EXERCISE REQUIREMENTS :: Present each line of the entries below that holds the word "destruct".
=== THE DATA ===
(** Otherwise one [approve(spender, amount)] call on the token contract is
    sent when [approve] returns, and never more than one. *)
Lemma approve_sends_once (t : Token) (a : Amount) spender s allowed r s' :
  type_token t = ERC20 ->
  rpc_allowance w (chain self) (tick s) (Token_address t) (address (account self))
    (to_checksum w (spender_address spender)) = Some allowed ->
  ~ ((wei a = 0 /\ allowed = 0) \/ (wei a ≠ 0 /\ wei a <= allowed)) ->
  approve w self (TokObj t) (AmtObj a) spender s = (r, s') ->
  (length (sent (trace s')) <= S (length (sent (trace s))))%nat /\
  (r = Ok tt ->
   exists tx, sent (trace s') = tx :: sent (trace s) /\
              tx !! "data" = Some (VData (ApproveCall (spender_address spender) (wei a))) /\
              tx !! "to" = Some (VStr (Token_address t))).
Proof.
  intros Ht Ha Hneed H. unfold approve in H. rewrite Ht in H.
  rewrite (bind_Ok _ _ _ _ _ (_get_allowance_run t spender s allowed Ht Ha)) in H.
  rewrite bind_ret in H. cbn [Amount_wei wei] in H.
  assert ((wei a =? 0) && (allowed =? 0) = false) as E1.
  { apply andb_false_iff. destruct (Z.eqb_spec (wei a) 0), (Z.eqb_spec allowed 0); tauto. }
  assert (negb (wei a =? 0) && (wei a <=? allowed) = false) as E2.
  { apply andb_false_iff.
    destruct (Z.eqb_spec (wei a) 0), (Z.leb_spec (wei a) allowed); cbn; tauto. }
  rewrite E1, E2 in H. clear E1 E2.
  set (s0 := push _ s) in H.
  assert (Hs0 : sent (trace s0) = sent (trace s)) by done.
  run_bind H; [|use_frame H (grows not_submit) F; rewrite (grows_sent _ _ F), Hs0; split; [lia|done]].
  use_frame Hrun (grows not_submit) F1.
  run_bind H; [|use_frame H (grows not_submit) F; rewrite (grows_sent _ _ F), (grows_sent _ _ F1), Hs0; split; [lia|done]].
  use_frame Hrun0 (grows not_submit) F2.
  run_bind H; [|use_frame H (grows not_submit) F; rewrite (grows_sent _ _ F), (grows_sent _ _ F2), (grows_sent _ _ F1), Hs0; split; [lia|done]].
  use_frame Hrun1 (grows not_submit) F3.
  apply _estimate_gas_run in Hrun1 as [gas ->].
  assert (Hs3 : sent (trace s3) = sent (trace s)).
  { by rewrite (grows_sent _ _ F3), (grows_sent _ _ F2), (grows_sent _ _ F1). }
  run_bind H.
  - apply _sign_and_send_run in Hrun1 as [Hok Hle]. run_prims. cbn [push trace].
    rewrite sent_cons, Hok, Hs3 by done. split; [cbn [length]; lia|].
    intros _. eexists. split; [done|].
    unfold build_transaction. by simplify_map_eq.
  - apply _sign_and_send_run in H as [_ Hle]. rewrite Hs3 in Hle. done.
Qed.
===
WRITTEN SOLUTION ::
  { apply andb_false_iff. destruct (Z.eqb_spec (wei a) 0), (Z.eqb_spec allowed 0); tauto. }
    destruct (Z.eqb_spec (wei a) 0), (Z.leb_spec (wei a) allowed); cbn; tauto. }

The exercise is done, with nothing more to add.